Task directions:
Could you find every line in the records below that contains the word "ShapeMismatch" and copy it?

Extracted data:
Example xml_unclosed : xml_parse "<a><b></b>" = None.
Proof. reflexivity. Qed.

Example xml_section_end_in_text : xml_parse "<a>]]></a>" = None.
Proof. reflexivity. Qed.

Example xml_ampersand : xml_parse "<a>R&D</a>" = None.
Proof. reflexivity. Qed.

Example xml_duplicate_attribute : xml_parse "<a x='1' x='2'/>" = None.
Proof. reflexivity. Qed.

Example run_unpublish_sample :
  run (unpublishVersion Sample.good)
    (Sample.context "Contoso.Ext" "cert.pem" false)
  = (Ret tt,
     [EvReadFile "cert.pem";
      EvCall (ReqUpdateExtension (manifest "Contoso.Ext" "Ext" "1.0" false));
      EvReturn (RespUpdateExtension (Ok "op-1"));
      EvWrite Stderr
        (LogEntry InfoLevel [("x-ms-operation-id", "op-1")]
           "UpdateExtension operation started.");
      EvCall (ReqWaitForOperation "op-1");
      EvReturn (RespWaitForOperation None);
      EvWrite Stderr
        (LogEntry InfoLevel [("x-ms-operation-id", "op-1")]
           "UpdateExtension operation finished.")]).
Proof. vm_compute. reflexivity. Qed.

(** ** Running the commands *)

Lemma init_run : init std = (Ret tt, configured, []).
Proof. reflexivity. Qed.

Lemma bind_run {A B} (m : M A) (k : A -> M B) lg a lg1 t1 :
  m lg = (Ret a, lg1, t1) ->
  bind m k lg = (let '(o, lg2, t2) := k a lg1 in (o, lg2, t1 ++ t2)).
Proof. intros H. unfold bind. rewrite H. reflexivity. Qed.
(** *** C1 *)

(** C1. After a [Setup] for given input shapes and requested sizes, a [Run]
    whose output shapes differ from the shapes that [Setup] computed fails
    with ShapeMismatch and leaves the engine, the device queue and the
    pending device status exactly as they were: nothing is staged, no kernel
    is launched.  When the shapes are the same the check passes and [Run]
    does not fail with ShapeMismatch; it goes on to the staging and the
    launch: with agreeing argument counts and no device error reported after
    the transfer, it enqueues a transfer followed by a kernel. *)
Theorem Run_validates_output_shape
    (ctx0 ctx : KernelContext) (out in_ : TensorListView)
    (mapping0 mapping : MappingTensor) (sizes : list TensorShape2)
    (interp0 interp : list DALIInterpType) (border0 border : BorderType)
    (w0 w : World) (req : KernelRequirements) :
  Setup ctx0 in_ mapping0 sizes interp0 border0 w0 = (inr req, w) ->
  (shapes out <> output_shapes req ->
     Run ctx out in_ mapping sizes interp border w = (inl ShapeMismatch, w))
  /\ (shapes out = output_shapes req ->
        ValidateOutputShape (shapes out) (shapes in_) sizes w = (inr tt, w)
        /\ fst (Run ctx out in_ mapping sizes interp border w) <> inl ShapeMismatch
        /\ (length in_ = length out ->
            length interp = length out ->
            hd cudaSuccess (cuda_status w) = cudaSuccess ->
            exists r w' stage kernel,
              Run ctx out in_ mapping sizes interp border w = (r, w')
              /\ added w w' = [stage; kernel]
              /\ is_transfer stage = true
              /\ is_launch kernel = true)).
Proof.
  intros HS. pose proof (Setup_batch_size _ _ _ _ _ _ _ HS) as Hn.
  apply Setup_inv in HS as (_ & Hreq & _). rewrite Hreq in *.
  split; intros Hshape.
  - unfold Warp.Run, bind. now rewrite Validate_fail.
  - split; [now apply Validate_ok|].
    destruct (Run ctx out in_ mapping sizes interp border w) as [r w'] eqn:HR.
    apply Run_outcome in HR. cbv zeta in HR.
    split.
    + simpl.
      destruct HR as [(_ & _ & Hne) | [(-> & _) | (_ & _ & _ & _ & _ & Hq)]].
      * contradiction.
      * discriminate.
      * destruct Hq as [(-> & _) | (_ & _ & [-> | (e & ->)])]; discriminate.
    + intros Hin Hmodes Hdev.
      assert (Hout : length out = length (samples (setup w))).
      { rewrite Hn, <- Hshape. unfold shapes. now rewrite length_map. }
      exists r, w'.
      destruct HR as [(_ & _ & Hne) | [(_ & _ & _ & Hc) | (_ & _ & Hcl & _ & _ & Hq)]].
      * contradiction.
      * exfalso. apply Hc. unfold counts_agree. rewrite <- Hout. auto.
      * destruct Hq as [(_ & Hbad & _) | (_ & Hq & _)]; [contradiction|].
        do 2 eexists. split; [reflexivity|].
        split; [apply added_app; exact Hq|].
        destruct (classification (setup w')); split; reflexivity.
Qed.
(** * nodestatus: the BIRD protocol scanner of pkg/nodestatus/status.go

    A shallow embedding of the parsing core of [status.go]: the process
    matcher [psContains], the peer-name regular expression, the status-line
    parser [unmarshalBIRD], the line scanner [scanBIRDPeers], the duration
    formatter [formatTimedelta], the two printing front ends and the
    handler [Status].

    Go strings are byte sequences; they are modelled by [string] (a list of
    8-bit [ascii]).  Slices are lists, a nil slice being the empty list.  A
    Go [error] is modelled by its message. *)

From Stdlib Require Import String Ascii List Bool Arith ZArith Lia.
From Stdlib Require Import DecimalString.
Import ListNotations.

Local Open Scope string_scope.
Local Open Scope list_scope.

(** ** Results of Go functions that can fail at run time *)

(** A Go call either returns its value or panics (here: a slice expression
    out of range). *)
Inductive outcome (A : Type) : Type :=
| Returned (a : A)
| Panicked.

Arguments Returned {A} a.
Arguments Panicked {A}.

Definition error := string.

(** ** The parts of package [strings] the code calls *)

Module strings.

(** [strings.HasPrefix(s, prefix)]. *)
Definition HasPrefix (s p : string) : bool := String.prefix p s.

(** The six ASCII white-space bytes of Go's [asciiSpace] table. *)
Definition asciiSpace (c : ascii) : bool :=
  let n := nat_of_ascii c in
  Nat.eqb n 9 || Nat.eqb n 10 || Nat.eqb n 11 || Nat.eqb n 12
  || Nat.eqb n 13 || Nat.eqb n 32.

Definition byteIs (n : nat) (c : ascii) : bool := Nat.eqb (nat_of_ascii c) n.

Definition byteIn (lo hi : nat) (c : ascii) : bool :=
  Nat.leb lo (nat_of_ascii c) && Nat.leb (nat_of_ascii c) hi.
(** Assigning a column: the frame keeps its rows' geometry and its other
    columns, and reads back the values assigned. *)
Lemma set_column_Ok c values df df' :
  set_column c values df = Ok df' ->
  length values = length (rows df)
  /\ columns df' = {[c]} ∪ columns df
  /\ column df' c = Ok values
  /\ map geometry (rows df') = map geometry (rows df)
  /\ forall c', c <> c' -> column df' c' = column df c'.
Proof.
  unfold set_column. case_bool_decide as Hlen; [|discriminate]. intros [= <-].
  destruct (set_column_rows c (rows df) values Hlen) as (H1 & H2 & H3).
  split; [done|]. split; [done|]. split; [|split; [done|]].
  - unfold column. cbn [columns rows]. rewrite bool_decide_eq_true_2 by set_solver.
    by rewrite H1.
  - intros c' Hne. unfold column. cbn [columns rows].
    assert (Hin : bool_decide (c' ∈ ({[c]} : gset string) ∪ columns df)
                  = bool_decide (c' ∈ columns df)).
    { apply bool_decide_ext. rewrite elem_of_union, elem_of_singleton.
      split; [intros [?|?]; [congruence|done]|by right]. }
    rewrite Hin. by rewrite (H3 c' Hne).
Qed.

Lemma all_finite_map l :
  Forall (fun a => isfinite a = true) l -> exists qs, l = map Fin qs.
Proof.
  induction 1 as [|a l Ha _ [qs ->]]; [by exists []|].
  destruct (isfinite_Fin _ Ha) as [q ->]. by exists (q :: qs).
Qed.

Lemma fold_minimum_spec r : forall x,
  exists m, foldl minimum (Fin x) (map Fin r) = Fin m
            /\ (forall y, y ∈ x :: r -> m <= y) /\ m ∈ x :: r.
Proof.
  induction r as [|y r IH]; intros x.
  - exists x. split; [done|]. split; [|apply list_elem_of_here].
    intros y Hy. apply list_elem_of_singleton in Hy as ->. apply Qcle_refl.
  - cbn [map foldl minimum flt]. destruct (Qcltb y x) eqn:Hyx; qc_bool.
    + destruct (IH y) as (m & Hm & Hle & Hin). exists m. split; [done|]. split.
      * intros z Hz. apply elem_of_cons in Hz as [->|Hz]; [|by apply Hle].
        eapply Qcle_trans; [apply Hle, list_elem_of_here|by apply Qclt_le_weak].
      * by apply list_elem_of_further.
    + destruct (IH x) as (m & Hm & Hle & Hin). exists m. split; [done|]. split.
      * intros z Hz. rewrite !elem_of_cons in Hz. destruct Hz as [->|[->|Hz]].
        -- apply Hle, list_elem_of_here.
        -- eapply Qcle_trans; [apply Hle, list_elem_of_here|done].
        -- by apply Hle, list_elem_of_further.
      * rewrite !elem_of_cons. apply elem_of_cons in Hin as [->|Hin]; auto.
Qed.

Lemma fold_maximum_spec r : forall x,
  exists m, foldl maximum (Fin x) (map Fin r) = Fin m
            /\ (forall y, y ∈ x :: r -> y <= m) /\ m ∈ x :: r.
Proof.
  induction r as [|y r IH]; intros x.
  - exists x. split; [done|]. split; [|apply list_elem_of_here].
    intros y Hy. apply list_elem_of_singleton in Hy as ->. apply Qcle_refl.
  - cbn [map foldl maximum flt]. destruct (Qcltb x y) eqn:Hxy; qc_bool.
    + destruct (IH y) as (m & Hm & Hle & Hin). exists m. split; [done|]. split.
      * intros z Hz. apply elem_of_cons in Hz as [->|Hz]; [|by apply Hle].
        eapply Qcle_trans; [by apply Qclt_le_weak|apply Hle, list_elem_of_here].
      * by apply list_elem_of_further.
    + destruct (IH x) as (m & Hm & Hle & Hin). exists m. split; [done|]. split.
      * intros z Hz. rewrite !elem_of_cons in Hz. destruct Hz as [->|[->|Hz]].
        -- apply Hle, list_elem_of_here.
        -- eapply Qcle_trans; [done|apply Hle, list_elem_of_here].
        -- by apply Hle, list_elem_of_further.
      * rewrite !elem_of_cons. apply elem_of_cons in Hin as [->|Hin]; auto.
Qed.

Lemma filter_notnan_Fin qs :
  filter (fun a => isnan a = false) (map Fin qs) = map Fin qs.
Proof.
  induction qs as [|q qs IH]; [done|]. cbn [map].
  by rewrite filter_notnan_fin, IH.
Qed.

Lemma minmax_formula (x m R : Qc) :
  R <> 0 -> x * ((1 + - 0) / R) + (0 + - (m * ((1 + - 0) / R))) = (x + - m) / R.
Proof. intros HR. field. done. Qed.

(** The scaler on a column of numbers: the scaled column, its bounds,
    and what it makes of the extremes. *)
Lemma MinMaxScaler_numbers (qs : list Qc) (Y : list fl) :
  MinMaxScaler_fit_transform (map Fin qs) = Ok Y ->
  exists m M R,
    (forall y, y ∈ qs -> m <= y /\ y <= M) /\ m ∈ qs /\ M ∈ qs
    /\ 0 < R /\ (R = M + - m \/ (R = 1 /\ M + - m < ten_eps))
    /\ Y = map (fun x => Fin ((x + - m) / R)) qs.
Proof.
  unfold MinMaxScaler_fit_transform. case_bool_decide as Hlen; [discriminate|].
  destruct (existsb isinf (map Fin qs)); [discriminate|].
  unfold nanmin, nanmax. rewrite filter_notnan_Fin.
  destruct qs as [|x r]; [done|]. cbn [map].
  destruct (fold_minimum_spec r x) as (m & Hm & Hmle & Hmin).
  destruct (fold_maximum_spec r x) as (M & HM & HMle & HMin).
  rewrite Hm, HM. cbn [fsub fadd fneg]. unfold handle_zeros_in_scale. cbn [flt].
  assert (Hten : 0 < ten_eps) by by compute.
  assert (Hone : ten_eps <= 1) by by compute.
  assert (Hb : forall y, y ∈ x :: r -> m <= y /\ y <= M) by (split; auto).
  destruct (Qcltb (M + - m) ten_eps) eqn:Hsmall; qc_bool.
  - intros [= <-]. exists m, M, 1.
    split; [exact Hb|]. split; [exact Hmin|]. split; [exact HMin|].
    split; [by compute|]. split; [by right|].
    cbn [fdiv]. replace (Qceqb 1 0) with false by by vm_compute.
    change (Fin x :: map Fin r) with (map Fin (x :: r)).
    rewrite map_map. cbn [map fmul fadd fneg].
    assert (H1 : (1 : Qc) <> 0) by by compute.
    f_equal; [f_equal; by apply minmax_formula|].
    apply map_ext. intros y. f_equal. by apply minmax_formula.
  - assert (HR : 0 < M + - m) by by eapply Qclt_le_trans.
    intros [= <-]. exists m, M, (M + - m).
    split; [exact Hb|]. split; [exact Hmin|]. split; [exact HMin|].
    split; [exact HR|]. split; [by left|].
    cbn [fdiv]. rewrite Qcltb_irrefl_pos by done.
    change (Fin x :: map Fin r) with (map Fin (x :: r)).
    rewrite map_map. cbn [map fmul fadd fneg].
    assert (H1 : M + - m <> 0).
    { intros Hz. rewrite Hz in HR. by apply (Qclt_not_eq 0 0). }
    f_equal; [f_equal; by apply minmax_formula|].
    apply map_ext. intros y. f_equal. by apply minmax_formula.
Qed.

Lemma MinMaxScaler_finite X Y :
  MinMaxScaler_fit_transform X = Ok Y ->
  Forall (fun a => isnan a = false) X -> exists qs, X = map Fin qs.
Proof.
  unfold MinMaxScaler_fit_transform. case_bool_decide; [discriminate|].
  destruct (existsb isinf X) eqn:Hinf; [discriminate|]. intros _ Hnan.
  apply all_finite_map, Forall_forall. intros a Ha.
  rewrite Forall_forall in Hnan. specialize (Hnan a Ha).
  destruct a as [| | |q]; try done;
    by rewrite (existsb_elem isinf X _ Ha) in Hinf.
Qed.

Lemma fillna_column_not_nan l :
  Forall (fun a => isnan a = false) (map (fillna (Fin 0)) l).
Proof. induction l as [|a l IH]; constructor; [by destruct a|done]. Qed.

(** What a successful [normalize_column] did: the source column exists,
    its cells with NaN as 0 are numbers [qs] between [m] and [M], and the
    output column holds [(x - m) / R], where [R] is the range [M - m], or
    1 for a range under [10 * eps]. *)
Lemma normalize_column_Ok df col o df' :
  normalize_column df col o = Ok df' ->
  exists qs m M R,
    map (fillna (Fin 0)) (map (cell col) (rows df)) = map Fin qs
    /\ col ∈ columns df
    /\ (forall y, y ∈ qs -> m <= y /\ y <= M) /\ m ∈ qs /\ M ∈ qs
    /\ 0 < R /\ (R = M + - m \/ (R = 1 /\ M + - m < ten_eps))
    /\ set_column (default ("Norm_" +:+ col) o)
         (map (fun x => Fin ((x + - m) / R)) qs) df = Ok df'.
Proof.
  unfold normalize_column. cbv zeta. unfold column.
  case_bool_decide as Hcol; [|discriminate]. cbn [mbind result_bind].
  destruct (MinMaxScaler_fit_transform _) as [scaled|e] eqn:HS; [|discriminate].
  cbn [mbind result_bind]. intros Hset.
  destruct (MinMaxScaler_finite _ _ HS (fillna_column_not_nan _)) as [qs Hqs].
  rewrite Hqs in HS.
  destruct (MinMaxScaler_numbers _ _ HS) as (m & M & R & Hb & Hm & HM & HR & HRd & ->).
  by exists qs, m, M, R.
Qed.

Lemma Forall_cells (P : fl -> Prop) c gdf col :
  column gdf c = Ok col -> Forall P col -> Forall (fun z => P (cell c z)) (rows gdf).
Proof.
  intros Hc Hcol. apply column_Ok in Hc. subst col.
  induction (rows gdf) as [|z l IH]; [constructor|].
  inversion Hcol; subst. constructor; auto.
Qed.


Lemma scaled_unit_interval (x m M R : Qc) :
  m <= x -> x <= M -> 0 < R -> (R = M + - m \/ (R = 1 /\ M + - m < ten_eps)) ->
  unit_interval (Fin ((x + - m) / R)).
Proof.
  intros Hm HM HR HRd. eexists. split; [reflexivity|].
  assert (H0 : 0 <= x + - m) by by apply Qcle_minus_iff in Hm.
  assert (H1 : x + - m <= M + - m) by by apply Qcplus_le_compat; [|apply Qcle_refl].
  split; [by apply Qcdiv_nonneg|]. apply Qcdiv_le_one; [done|].
  destruct HRd as [->|[-> Hsmall]]; [done|].
  eapply Qcle_trans; [exact H1|]. apply Qclt_le_weak.
  eapply Qclt_le_trans; [exact Hsmall|]. by compute.
Qed.

Lemma scaled_minimum (m R : Qc) : Fin ((m + - m) / R) = Fin 0.
Proof. f_equal. rewrite Qcplus_opp_r. unfold Qcdiv. ring. Qed.

(** The normalised column of a successful [normalize_column]: its cells. *)
Lemma normalize_column_cells df col o df' :
  normalize_column df col o = Ok df' ->
  exists scaled,
    column df' (default ("Norm_" +:+ col) o) = Ok scaled
    /\ length scaled = length (rows df)
    /\ Forall unit_interval scaled
    /\ Exists (fun a => a = Fin 0) scaled
    /\ columns df' = {[default ("Norm_" +:+ col) o]} ∪ columns df
    /\ map geometry (rows df') = map geometry (rows df)
    /\ forall c', default ("Norm_" +:+ col) o <> c' -> column df' c' = column df c'.
Proof.
  intros Hn.
  destruct (normalize_column_Ok _ _ _ _ Hn)
    as (qs & m & M & R & Hqs & Hcol & Hb & Hm & HM & HR & HRd & Hset).
  destruct (set_column_Ok _ _ _ _ Hset) as (Hlen & Hcols & Hout & Hgeo & Hother).
  eexists. split; [exact Hout|]. split; [exact Hlen|].
  split; [|split; [|by repeat split]].
  - apply Forall_forall. intros a Ha. apply list_elem_of_fmap in Ha as (x & -> & Hx).
    destruct (Hb x Hx). by eapply scaled_unit_interval.
  - apply Exists_exists. exists (Fin ((m + - m) / R)). split; [|apply scaled_minimum].
    apply (list_elem_of_fmap_2 (fun x => Fin ((x + - m) / R))) in Hm. exact Hm.
Qed.



(** X19 ([normalize_column], lines 219-223).  A column whose cells are
    all the same value (NaN counting as 0) has no range to scale by: the
    scaler divides by 1 instead, and the normalised column is 0 in every
    row. *)
Theorem constant_column_normalises_to_zero (df df' : GeoDataFrame)
    (col : string) (output_column : option string) :
  normalize_column df col output_column = Ok df' ->
  (forall z z', z ∈ rows df -> z' ∈ rows df ->
     fillna (Fin 0) (cell col z) = fillna (Fin 0) (cell col z')) ->
  Forall (fun z => cell (default ("Norm_" +:+ col) output_column) z = Fin 0) (rows df').
Proof.
  intros Hn Hconst.
  destruct (normalize_column_Ok _ _ _ _ Hn)
    as (qs & m & M & R & Hqs & Hcol & Hb & Hm & HM & HR & HRd & Hset).
  destruct (set_column_Ok _ _ _ _ Hset) as (Hlen & Hcols & Hout & Hgeo & Hother).
  eapply (Forall_cells (fun a => a = Fin 0)); [exact Hout|].
  assert (Hsrc : forall x, x ∈ qs ->
            exists z, z ∈ rows df /\ Fin x = fillna (Fin 0) (cell col z)).
  { intros x Hx. apply (list_elem_of_fmap_2 Fin) in Hx.
    rewrite <- map_fmap, <- Hqs, map_map, map_fmap in Hx.
    apply list_elem_of_fmap in Hx as (z & Hz & Hin). eauto. }
  apply Forall_forall. intros a Ha. apply list_elem_of_fmap in Ha as (x & -> & Hx).
  destruct (Hsrc x Hx) as (z & Hz & Hxz). destruct (Hsrc m Hm) as (z' & Hz' & Hmz).
  assert (Hxm : x = m).
  { assert (Heq : Fin x = Fin m) by (rewrite Hxz, Hmz; by apply Hconst).
    by injection Heq. }
  subst x. apply scaled_minimum.
Qed.

Lemma constant_column_normalises_to_zero_witness :
  exists df',
    normalize_column ex_gdf_zero config.COL_UNMET_DEMAND None = Ok df'
    /\ Forall (fun z => cell "Norm_Unmet_Demand" z = Fin 0) (rows df').
Proof.
  destruct (normalize_column ex_gdf_zero config.COL_UNMET_DEMAND None)
    as [df'|e] eqn:Hn; [|vm_compute in Hn; discriminate].
  exists df'. split; [reflexivity|].
  apply (constant_column_normalises_to_zero _ _ _ _ Hn).
  intros z z' Hz Hz'.
  assert (Hall : Forall (fun z => fillna (Fin 0) (cell config.COL_UNMET_DEMAND z) = Fin 0)
                        (rows ex_gdf_zero)).
  { repeat constructor. }
  rewrite Forall_forall in Hall. by rewrite (Hall z Hz), (Hall z' Hz').
Defined.

Lemma existsb_isinf_fillna (rs : list zone) col :
  existsb isinf (map (fillna (Fin 0)) (map (cell col) rs)) = false
  <-> Forall (fun z => isinf (cell col z) = false) rs.
Proof.
  induction rs as [|z rs IH]; [by split; [constructor|]|].
  cbn [map existsb]. rewrite orb_false_iff, IH, Forall_cons.
  assert (Hz : isinf (fillna (Fin 0) (cell col z)) = isinf (cell col z))
    by by destruct (cell col z).
  by rewrite Hz.
Qed.

(** X20 ([normalize_column], lines 219-223).  [normalize_column] returns
    exactly when the column exists, the frame has at least one row, and
    no cell of the column is infinite; a missing cell (NaN) never makes
    it fail. *)
Theorem normalize_column_succeeds_iff (df : GeoDataFrame) (col : string)
    (output_column : option string) :
  (exists df', normalize_column df col output_column = Ok df')
  <-> col ∈ columns df /\ rows df <> []
      /\ Forall (fun z => isinf (cell col z) = false) (rows df).
Proof.
  unfold normalize_column. cbv zeta. unfold column. split.
  - intros [df' Hn]. case_bool_decide as Hcol; [|discriminate].
    cbn [mbind result_bind] in Hn. unfold MinMaxScaler_fit_transform in Hn.
    case_bool_decide as Hlen; [discriminate|].
    destruct (existsb isinf _) eqn:Hinf; [discriminate|].
    split; [done|]. split; [|by apply existsb_isinf_fillna].
    intros Hnil. apply Hlen. by rewrite Hnil.
  - intros (Hcol & Hrows & Hinf). rewrite bool_decide_eq_true_2 by done.
    cbn [mbind result_bind]. unfold MinMaxScaler_fit_transform.
    rewrite bool_decide_eq_false_2.
    2:{ rewrite !length_map. by destruct (rows df). }
    apply existsb_isinf_fillna in Hinf. rewrite Hinf. cbn [mbind result_bind].
    unfold set_column. rewrite bool_decide_eq_true_2 by by rewrite !length_map.
    eauto.
Qed.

Your solution:
    with ShapeMismatch and leaves the engine, the device queue and the
    does not fail with ShapeMismatch; it goes on to the staging and the
     Run ctx out in_ mapping sizes interp border w = (inl ShapeMismatch, w))
        /\ fst (Run ctx out in_ mapping sizes interp border w) <> inl ShapeMismatch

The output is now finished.